— Activity —
The lines to return are the one containing "- split; [intros;" and all that follow it in the entries below, duplicated exactly and nothing else.

— Data shown —
━━━━

(* ===== verification/RtStr.v ===== *)
(** * The runtime: the string scans against their meaning *)

From stdpp Require Import base list numbers gmap.
From Stdlib Require Import ZArith Lia.
From S2P Require Import Prelude Rt RtFacts.

Open Scope Z_scope.

(** The C string [s] is at [p]. *)
Fixpoint cstr_at (m : mem) (p : Z) (s : list Z) : Prop :=
  match s with
  | [] => m !! p = Some 0
  | b :: s => m !! p = Some b /\ b <> 0 /\ cstr_at m (p + 1) s
  end.

Lemma cstr_bytes m p s :
  cstr_at m p s <-> bytes_at m p (s ++ [0]) /\ Forall (fun b => b <> 0) s.
Proof.
  revert p. induction s as [|b s IH]; intros p; cbn [cstr_at app bytes_at].
  - split; [intros; split; [done|constructor]|by intros [[? _] _]].
  - rewrite IH, Forall_cons. naive_solver.
Qed.

Lemma cstr_drop m p s k :
  cstr_at m p s -> (k <= length s)%nat -> cstr_at m (p + Z.of_nat k) (drop k s).
Proof.
  revert p s. induction k as [|k IH]; intros p s H Hk; [by rewrite Z.add_0_r|].
  destruct s as [|b s]; [simpl in Hk; lia|]. destruct H as (_ & _ & H). cbn [drop].
  replace (p + Z.of_nat (S k)) with (p + 1 + Z.of_nat k) by lia.
  apply IH; [done|simpl in Hk; lia].
Qed.

Lemma cstr_mapped m p s : cstr_at m p s -> mapped m p (S (length s)).
Proof.
  intros [H _]%cstr_bytes i Hi. rewrite bytes_at_lookup in H.
  destruct (lookup_lt_is_Some_2 (s ++ [0]) (Z.to_nat i)) as [b Hb].
  { rewrite length_app. simpl. lia. }
  apply H in Hb. rewrite Z2Nat.id in Hb by lia. by exists b.
Qed.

━━━━

— Answer box —
  - split; [intros; split; [done|constructor]|by intros [[? _] _]].
  - rewrite IH, Forall_cons. naive_solver.
Qed.

Lemma cstr_drop m p s k :
  cstr_at m p s -> (k <= length s)%nat -> cstr_at m (p + Z.of_nat k) (drop k s).
Proof.
  revert p s. induction k as [|k IH]; intros p s H Hk; [by rewrite Z.add_0_r|].
  destruct s as [|b s]; [simpl in Hk; lia|]. destruct H as (_ & _ & H). cbn [drop].
  replace (p + Z.of_nat (S k)) with (p + 1 + Z.of_nat k) by lia.
  apply IH; [done|simpl in Hk; lia].
Qed.

Lemma cstr_mapped m p s : cstr_at m p s -> mapped m p (S (length s)).
Proof.
  intros [H _]%cstr_bytes i Hi. rewrite bytes_at_lookup in H.
  destruct (lookup_lt_is_Some_2 (s ++ [0]) (Z.to_nat i)) as [b Hb].
  { rewrite length_app. simpl. lia. }
  apply H in Hb. rewrite Z2Nat.id in Hb by lia. by exists b.
Qed.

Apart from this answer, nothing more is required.